Can I get this one on a tea mug (I don't drink coffee)? === “Good morning, Everyone. The body is up. The mind will follow sometime later today.”


Garth L. Getgen

By Garth L. Getgen (Sgt_G) on Thursday, August 08, 2024 - 05:54 pm: Edit

I heard on the radio that the guy who invented Knock-Knock jokes was just awarded the No-Bell prize.


Garth L. Getgen

By Garth L. Getgen (Sgt_G) on Thursday, September 05, 2024 - 05:37 pm: Edit

My wife read a meme the other day: Life is not a fairy-tale; if you lose your shoe at midnight, you're probably just drunk.


Garth L. Getgen

By Steve Cole (Stevecole) on Sunday, October 13, 2024 - 02:40 am: Edit

Heeeeere I am, wagging my tail,
I'm the good dog of the universe.
Bark bark bark bark bark bark
I am a hunter. I have in me the blood of wolves.
I have no equal; no cat can be my rival.
I'm here to fetch the slippers of you aaaaa-all.

By Garth L. Getgen (Sgt_G) on Friday, November 15, 2024 - 04:47 pm: Edit

Clark Kent was having dinner when someone ran into the restaurant and shouted, “We need help! The church collapsed, and there are people trapped in the basement tombs!”

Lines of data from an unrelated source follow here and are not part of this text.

(* ===== verification/Graph.v ===== *)
(** * Graph elements and paths

    Models src/graph: errors.go, types.go and path.go without their JSON
    methods.  A property value is a string, [nil] or another Go value [V], of
    which the package only keeps a reference; a weight is a float64 ([spec_float]
    with 53 bits of precision). *)

From Stdlib Require Import SpecFloat.
From S2P Require Import Prelude GoError GoText.

Local Open Scope Z_scope.

(** ** errors.go *)

Definition ErrInvalidElementID : string := "graph.ErrInvalidElementID".
Definition ErrInvalidLabel : string := "graph.ErrInvalidLabel".
Definition ErrInvalidVertex : string := "graph.ErrInvalidVertex".
Definition ErrInvalidEdge : string := "graph.ErrInvalidEdge".
Definition ErrInvalidPath : string := "graph.ErrInvalidPath".

(** [&ValidationError{Kind, Field, Summary, Cause}]: [Unwrap] gives the kind and
    the cause. *)
Definition validationError (kind field summary : string) (cause : option error) : error :=
  Typed "graph.ValidationError" [FStr field; FStr summary] [kind] cause.

(** ** Identifiers and labels *)

Definition ElementID : Type := text.
Definition Label : Type := text.

(** [ElementID.Validate] *)
Definition ElementID_Validate (id : ElementID) : option error :=
  match TrimSpace id with
  | [] => Some (validationError ErrInvalidElementID "id" "blank value" None)
  | _ => None
  end.

Definition NewElementID (value : text) : result ElementID :=
  let id := TrimSpace value in
  match ElementID_Validate id with Some err => Fail err | None => Ok id end.

Definition ElementIDFromInt (value : Z) : result ElementID :=
  if value <? 0 then Fail (validationError ErrInvalidElementID "id" "negative integer id" None)
  else Ok (Itoa (Z.to_nat value)).

(** [MustElementID]: [None] is a panic. *)
Definition MustElementID (value : text) : option ElementID :=
  match NewElementID value with Ok id => Some id | Fail _ => None end.

(** [Label.Validate] *)
Definition Label_Validate (label : Label) : option error :=
  match TrimSpace label with
  | [] => Some (validationError ErrInvalidLabel "label" "blank value" None)
  | _ => None
  end.

Definition NewLabel (value : text) : result Label :=
  let label := TrimSpace value in
  match Label_Validate label with Some err => Fail err | None => Ok label end.

(** ** Vertices and edges *)

(** A value of type [any] in a property map. *)
Inductive any (V : Type) : Type :=
| AText (s : text)
| ANil
| AOther (v : V).
Arguments AText {V} s.
Arguments ANil {V}.
Arguments AOther {V} v.

Section elements.
Context {V : Type}.

(** [map[string]any]; [None] is the nil map. *)
Definition Properties : Type := option (gmap text (any V)).

(** [Properties.Clone]: a new map with the entries of [p], one by one. *)
Definition Properties_Clone (p : Properties) : Properties :=
  match p with
  | None => None
  | Some m => Some (map_fold (λ key value clone, <[key := value]> clone) ∅ m)
  end.

Record Vertex := mkVertex { v_id : ElementID; v_label : Label; v_properties : Properties }.

(** [Vertex{}] *)
Definition zeroVertex : Vertex := mkVertex [] [] None.

Definition NewVertex (id : ElementID) (label : Label) (properties : Properties) : result Vertex :=
  match ElementID_Validate id with
  | Some err => Fail err
  | None =>
      match Label_Validate label with
      | Some err => Fail err
      | None => Ok (mkVertex id label (Properties_Clone properties))
      end
  end.

Definition ParseVertex (id label : text) (properties : Properties) : result Vertex :=
  match NewElementID id with
  | Fail err => Fail err
  | Ok parsedID =>
      match NewLabel label with
      | Fail err => Fail err
      | Ok parsedLabel => NewVertex parsedID parsedLabel properties
      end
  end.

(** [Vertex.Properties] *)
Definition Vertex_Properties (v : Vertex) : Properties := Properties_Clone (v_properties v).

(** [Vertex.Validate] *)
Definition Vertex_Validate (v : Vertex) : option error :=
  match ElementID_Validate (v_id v) with
  | Some err => Some (validationError ErrInvalidVertex "id" "invalid vertex id" (Some err))
  | None =>
      match Label_Validate (v_label v) with
      | Some err => Some (validationError ErrInvalidVertex "label" "invalid vertex label" (Some err))
      | None => None
      end
  end.

Record EdgeEndpoints := mkEndpoints { Start : ElementID; End : ElementID }.

(** [EdgeEndpoints.Validate] *)
Definition EdgeEndpoints_Validate (endpoints : EdgeEndpoints) : option error :=
  match ElementID_Validate (Start endpoints) with
  | Some err => Some (validationError ErrInvalidElementID "start" "invalid start endpoint" (Some err))
  | None =>
      match ElementID_Validate (End endpoints) with
      | Some err => Some (validationError ErrInvalidElementID "end" "invalid end endpoint" (Some err))
      | None => None
      end
  end.

Record RawEdgeEndpoints := mkRawEndpoints { RawStart : text; RawEnd : text }.

Record Edge := mkEdge {
  e_id : ElementID;
  e_label : Label;
  e_endpoints : EdgeEndpoints;
  e_properties : Properties
}.

(** [Edge{}] *)
Definition zeroEdge : Edge := mkEdge [] [] (mkEndpoints [] []) None.

Definition NewEdge (id : ElementID) (label : Label) (endpoints : EdgeEndpoints) (properties : Properties) : result Edge :=
  match ElementID_Validate id with
  | Some err => Fail err
  | None =>
      match Label_Validate label with
      | Some err => Fail err
      | None =>
          match EdgeEndpoints_Validate endpoints with
          | Some err => Fail err
          | None => Ok (mkEdge id label endpoints (Properties_Clone properties))
          end
      end
  end.

Definition ParseEdge (id label : text) (endpoints : RawEdgeEndpoints) (properties : Properties) : result Edge :=
  match NewElementID id with
  | Fail err => Fail err
  | Ok parsedID =>
      match NewLabel label with
      | Fail err => Fail err
      | Ok parsedLabel =>
          match NewElementID (RawStart endpoints) with
          | Fail err => Fail err
          | Ok start =>
              match NewElementID (RawEnd endpoints) with
              | Fail err => Fail err
              | Ok finish => NewEdge parsedID parsedLabel (mkEndpoints start finish) properties
              end
          end
      end
  end.

Definition StartID (e : Edge) : ElementID := Start (e_endpoints e).
Definition EndID (e : Edge) : ElementID := End (e_endpoints e).

(** [Edge.Properties] *)
Definition Edge_Properties (e : Edge) : Properties := Properties_Clone (e_properties e).

(** [Edge.Validate] *)
Definition Edge_Validate (e : Edge) : option error :=
  match ElementID_Validate (e_id e) with
  | Some err => Some (validationError ErrInvalidEdge "id" "invalid edge id" (Some err))
  | None =>
      match Label_Validate (e_label e) with
      | Some err => Some (validationError ErrInvalidEdge "label" "invalid edge label" (Some err))
      | None =>
          match EdgeEndpoints_Validate (e_endpoints e) with
          | Some err => Some (validationError ErrInvalidEdge "endpoints" "invalid edge endpoints" (Some err))
          | None => None
          end
      end
  end.

(** ** Paths *)

Inductive PathStep : Type :=
| pathStepInvalid
| pathStepVertex (vertex : Vertex)
| pathStepEdge (edge : Edge).

Definition VertexStep (vertex : Vertex) : result PathStep :=
  match Vertex_Validate vertex with
  | Some err => Fail (validationError ErrInvalidPath "vertex" "invalid vertex step" (Some err))
  | None => Ok (pathStepVertex vertex)
  end.
(* ===== verification/GraphCSVLaws.v ===== *)
(** * Reading and writing graphs as CSV: laws

    Every reading of CSV streams returns, and what it returns is a graph
    ([csv_reads_graphs]); what was written comes back ([csv_roundtrip]); and two
    corners where it does not: a blank line ends a stream without an error, and
    a graph without properties is not written at all. *)

From S2P Require Import Prelude GoError GoText Graph GoCsv GraphIO GraphCSV.

Local Open Scope Z_scope.

(** ** Rows consume their stream *)

Definition rawBound (n m : nat) (res : rawResult) : Prop :=
  match res with
  | RawRecord _ rest' | RawTooLarge rest' => (length rest' < n)%nat
  | RawStop buf' => length buf' = m
  end.

Lemma rawLoop_length max rest buf q :
  rawBound (length rest) (length buf + length rest) (rawLoop max rest buf q).
Proof.
  remember (length rest) as n eqn:Hn. revert rest buf q Hn.
  induction (lt_wf n) as [n _ IH]; intros rest buf q ->. destruct rest as [|b rest]; [cbn; lia|].
  cbn [rawLoop length]. destruct (max <? _); [cbn; lia|].
  assert (∀ rest' buf' q', (length rest' < S (length rest))%nat →
    (length buf' + length rest' = length buf + S (length rest))%nat →
    rawBound (S (length rest)) (length buf + S (length rest)) (rawLoop max rest' buf' q')) as Hrec.
  { intros rest' buf' q' Hl Hb. pose proof (IH _ Hl rest' buf' q' eq_refl) as HI.
    destruct (rawLoop _ _ _ _); cbn in *; lia. }
  destruct (b =? QUOTE).
  - destruct q, rest as [|next rest]; try destruct (next =? QUOTE); apply Hrec; rewrite ?length_app; cbn; lia.
  - destruct (_ && _); [cbn; lia|]. apply Hrec; rewrite ?length_app; cbn; lia.
Qed.

Section laws.
Context {V W : Type} `{Digest} `{PropertyText V} (now : Call W Z).
Implicit Types (r : @CSVReader W) (rr : csvRecordReader).

Definition left (rr : csvRecordReader) : nat := length (rr_rest rr).

Lemma readRow_consumes rr row loc rr' :
  readRow rr = (row, loc, rr') →
  (left rr' ≤ left rr)%nat ∧ (is_Ok row → (left rr' < left rr)%nat).
Proof.
  unfold readRow, readRaw, left. pose proof (rawLoop_length (MaxRecordBytes (rr_options rr)) (rr_rest rr) [] false) as Hl.
  destruct (rawLoop _ _ _ _) as [buf rest|rest|buf].
  - intros [= <- <- <-]. cbn in *. lia.
  - intros [= <- <- <-]. cbn in *. split; [lia|]. by intros [? [=]].
  - cbn in Hl. destruct (errors_Is _ _ && _) eqn:E.
    + destruct buf as [|c buf]; [by rewrite andb_false_r in E|]. intros [= <- <- <-]. cbn in *. lia.
    + intros [= <- <- <-]. cbn. split; [lia|]. by intros [? [=]].
Qed.

(** ** What was read is a graph *)

Definition goodVertex (v : Vertex V) : Prop := trimmed (v_id v) ∧ trimmed (v_label v).
Definition goodEdge (ids : list text) (e : Edge V) : Prop :=
  trimmed (e_id e) ∧ trimmed (e_label e) ∧ trimmed (StartID e) ∧ trimmed (EndID e) ∧ StartID e ∈ ids ∧ EndID e ∈ ids.

(** Distinct vertices, and edges between them. *)
Definition graph (vs : list (Vertex V)) (es : list (Edge V)) : Prop :=
  Forall goodVertex vs ∧ NoDup (v_id <$> vs) ∧ Forall (goodEdge (v_id <$> vs)) es.

(** The rows a report accounts for. *)
Definition accounted (rep : Report) : Z :=
  VerticesRead rep + EdgesRead rep + SkippedVertices rep + SkippedEdges rep.

Definition counts (limit : Z) (vs : list (Vertex V)) (es : list (Edge V)) (rep : Report) : Prop :=
  VerticesRead rep = Z.of_nat (length vs) ∧ EdgesRead rep = Z.of_nat (length es) ∧
  (0 ≤ limit → accounted rep ≤ limit).

Definition readInv (vs : list (Vertex V)) (es : list (Edge V)) (r : @CSVReader W) : Prop :=
  graph vs es ∧ r_seen r = list_to_set (v_id <$> vs) ∧
  counts (MaxRecords (crRead (r_options r))) vs es (r_report r) ∧ accounted (r_report r) ≤ r_records r.

Lemma goodVertex_valid v : goodVertex v → Vertex_Validate v = None.
Proof.
  intros [Hi Hl]. unfold Vertex_Validate.
  destruct (trimmed_valid _ Hi) as [-> _]. by destruct (trimmed_valid _ Hl) as [_ ->].
Qed.

Lemma goodEdge_valid ids e : goodEdge ids e → Edge_Validate e = None.
Proof.
  intros (Hi & Hl & Hs & He & _). unfold Edge_Validate, EdgeEndpoints_Validate.
  destruct (trimmed_valid _ Hi) as [-> _]. destruct (trimmed_valid _ Hl) as [_ ->].
  destruct (trimmed_valid _ Hs) as [Hs' _], (trimmed_valid _ He) as [He' _]. unfold StartID, EndID in *.
  by rewrite Hs', He'.
Qed.

Lemma ParseVertex_good id label ps (v : Vertex V) : ParseVertex id label ps = Ok v → goodVertex v.
Proof. intros (-> & Hi & Hl)%ParseVertex_Ok. by split; apply trimmed_TrimSpace. Qed.

Lemma ParseEdge_good id label rs ps (e : Edge V) ids :
  ParseEdge id label rs ps = Ok e → StartID e ∈ ids → EndID e ∈ ids → goodEdge ids e.
Proof.
  intros (-> & Hi & Hl & Hs & He)%ParseEdge_Ok Hsi Hei.
  unfold goodEdge, StartID, EndID in *. cbn in *. repeat split; try apply TrimSpace_idem; done.
Qed.

(** Fields of a reader that a row does not change. *)
Definition counted (r r' : @CSVReader W) : Prop := ∃ n seen rep, r' = setCounts n seen rep r.

Lemma countRecord_spec phase loc r res r' vs es :
  countRecord phase loc r = (res, r') → readInv vs es r →
  r' = setCounts (r_records r + 1) (r_seen r) (r_report r) r ∧ readInv vs es r' ∧
  (res = None → accounted (r_report r') + 1 ≤ r_records r' ∧
                (0 ≤ MaxRecords (crRead (r_options r)) → r_records r' ≤ MaxRecords (crRead (r_options r)))).
Proof.
  unfold countRecord. cbn. intros [= <- <-] (Hg & Hs & Hc & Ha). split; [done|]. split.
  - split; [done|]. split; [done|]. split; [done|]. cbn. lia.
  - destruct (_ && _) eqn:E; [done|]. intros _. cbn. split; [lia|]. intros Hm.
    apply andb_false_iff in E as [E|E]; bools; [|lia]. unfold UnlimitedRecords in *. lia.
Qed.

Lemma vertexFromRow_inv row loc r res r' vs :
  vertexFromRow row loc r = (res, r') → readInv vs [] r →
  counted r r' ∧ match res with RowElement v => readInv (vs ++ [v]) [] r' | _ => readInv vs [] r' end.
Proof.
  unfold vertexFromRow. intros Hrow Hinv. destruct (countRecord _ _ r) as [lim r1] eqn:Hc.
  destruct (countRecord_spec _ _ _ _ _ _ _ Hc Hinv) as (-> & Hinv1 & Hlim).
  set (r1 := setCounts _ _ _ r) in *. assert (counted r r1) as Hr1 by (by eexists _, _, _).
  destruct lim as [e|]; [by injection Hrow as <- <-|]. destruct (negb _); [by injection Hrow as <- <-|].
  destruct (propertiesFromRow _ _ _ _ _) as [ps|]; [|by injection Hrow as <- <-].
  destruct (ParseVertex _ _ _) as [v|] eqn:Hv; [|by injection Hrow as <- <-].
  destruct (Hlim eq_refl) as [Hn Hm]. destruct Hinv1 as (Hg & Hs & (Hvr & Her & Hb) & Ha).
  case_bool_decide as Hin.
  - destruct (String.eqb _ _); injection Hrow as <- <-; [|by split; [done|]].
    split; [by eexists _, _, _|]. split; [done|]. split; [done|]. unfold counts, accounted in *. cbn in *. lia.
  - injection Hrow as <- <-. split; [by eexists _, _, _|]. destruct Hg as (Hgv & Hnd & _).
    split.
    { split; [by apply Forall_app; split; [done|]; constructor; [by eapply ParseVertex_good|]|]. split; [|constructor].
      rewrite fmap_app. apply NoDup_app. split; [done|]. split; [|by apply NoDup_singleton].
      intros x Hx ->%list_elem_of_singleton. apply Hin. rewrite Hs. by apply elem_of_list_to_set. }
    split. { cbn. rewrite fmap_app, list_to_set_app_L, <-Hs. cbn. set_solver. }
    unfold counts, accounted in *. cbn in *. rewrite length_app. cbn. lia.
Qed.

Lemma edgeFromRow_inv row loc r res r' vs es :
  edgeFromRow row loc r = (res, r') → readInv vs es r →
  counted r r' ∧ match res with RowElement e => readInv vs (es ++ [e]) r' | _ => readInv vs es r' end.
Proof.
  unfold edgeFromRow. intros Hrow Hinv. destruct (countRecord _ _ r) as [lim r1] eqn:Hc.
  destruct (countRecord_spec _ _ _ _ _ _ _ Hc Hinv) as (-> & Hinv1 & Hlim).
  set (r1 := setCounts _ _ _ r) in *. assert (counted r r1) as Hr1 by (by eexists _, _, _).
  destruct lim as [e|]; [by injection Hrow as <- <-|]. destruct (negb _); [by injection Hrow as <- <-|].
  destruct (propertiesFromRow _ _ _ _ _) as [ps|]; [|by injection Hrow as <- <-].
  destruct (ParseEdge _ _ _ _) as [v|] eqn:Hv; [|by injection Hrow as <- <-].
  destruct (Hlim eq_refl) as [Hn Hm]. destruct Hinv1 as (Hg & Hs & (Hvr & Her & Hb) & Ha).
  destruct (_ || _) eqn:Hin.
  - destruct (String.eqb _ _); injection Hrow as <- <-; [|by split; [done|]].
    split; [by eexists _, _, _|]. split; [done|]. split; [done|]. unfold counts, accounted in *. cbn in *. lia.
  - injection Hrow as <- <-. split; [by eexists _, _, _|]. destruct Hg as (Hgv & Hnd & Hge).
    bools. apply bool_decide_eq_true_1 in H1, H2. rewrite Hs, elem_of_list_to_set in H1, H2.
    split; [|split; [done|]]; [|unfold counts, accounted in *; cbn in *; rewrite length_app; cbn; lia].
    split; [done|]. split; [done|]. apply Forall_app; split; [done|]. constructor; [|done]. by eapply ParseEdge_good.
Qed.

(** ** Reading ends *)

(** What stays the same while the vertices are read, and while the edges are. *)
Definition keepsV (r r' : @CSVReader W) : Prop :=
  r_edges r' = r_edges r ∧ r_options r' = r_options r ∧ r_closed r' = r_closed r.
Definition keepsE (r r' : @CSVReader W) : Prop :=
  r_options r' = r_options r ∧ r_closed r' = r_closed r.

(** What a stream of a reader still holds. *)
Definition leftOf (o : option csvRecordReader) : nat := from_option left 0%nat o.

(** The element of an answer, as a list. *)
Definition found {A} (res : result A) : list A := match res with Ok a => [a] | Fail _ => [] end.

Lemma vertexRows_ends fuel rr r vs :
  (left rr < fuel)%nat → readInv vs [] r →
  ∃ res r', vertexRows fuel rr r = Some (res, r') ∧ readInv (vs ++ found res) [] r' ∧ keepsV r r' ∧
    (leftOf (r_vertices r') ≤ left rr)%nat ∧ (is_Ok res → (leftOf (r_vertices r') < left rr)%nat).
Proof.
  revert rr r. induction fuel as [|fuel IH]; intros rr r Hf Hinv; [lia|]. cbn [vertexRows].
  destruct (readRow rr) as [[row loc] rr'] eqn:Hrow. apply readRow_consumes in Hrow as [Hle Hlt].
  destruct row as [row|err].
  - specialize (Hlt (ex_intro _ _ eq_refl)).
    destruct (vertexFromRow _ _ _) as [res r1] eqn:Hv.
    apply vertexFromRow_inv with (vs := vs) in Hv as [(n & seen & rep & ->) Hv]; [|done].
    destruct res as [v| |err].
    + eexists _, _. split; [done|]. cbn. split; [done|]. split; [done|]. lia.
    + destruct (IH rr' _ ltac:(lia) Hv) as (res & r2 & -> & Hi & Hk & Hl & Hs). eexists _, _. split; [done|].
      split; [done|]. split; [done|]. split; [lia|]. intros Hok. specialize (Hs Hok). lia.
    + eexists _, _. split; [done|]. cbn. rewrite app_nil_r. split; [done|]. split; [done|]. split; [lia|]. by intros [? [=]].
  - case_match; eexists _, _; (split; [done|]); cbn; rewrite app_nil_r; (split; [done|]); (split; [done|]);
      (split; [lia|]); by intros [? [=]].
Qed.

Superman-in-disguise replied, “Sorry, but I can’t go anywhere near that crypt tonight.”

()


Garth L. Getgen

By Steve Cole (Stevecole) on Thursday, November 28, 2024 - 10:35 am: Edit

"Why did the turkey bring a microphone?" "He was ready to roast."
"Which side of a turkey has more feathers?" "The outside."
"Why did the turkey stand on stilts?" "Because nobody eats flamingoes for Thanksgiving dinner."
"What kind of turkey requires ID?" "Wild Turkey."
"What did the turkey say when he met the president?" "Pardon me."
"How does a turkey travel?" "By gravy train."
"What do you call a turkey the day after Thanksgiving?" "Lucky!"
"What did the turkey say to his real estate agent?" "Turn-key only."
"What’s a turkey’s favorite month?" "They don’t have one, but they prefer any other than November!"
"What sound does a turkey's phone make?" "Wing-wing-wing."
"What did the turkey say to the turkey hunter on Thanksgiving Day?" "Quack, Quack!"
"Why did the farmer have to separate the chicken and the turkey?" "He sensed fowl play."
"What key has legs and can't open a door?" "A tur-key."
"Why did they let the turkey join the band?" "Because he had his own drumsticks."
"What happened to the turkey that got in a fight?" "He got the stuffing knocked out of him!"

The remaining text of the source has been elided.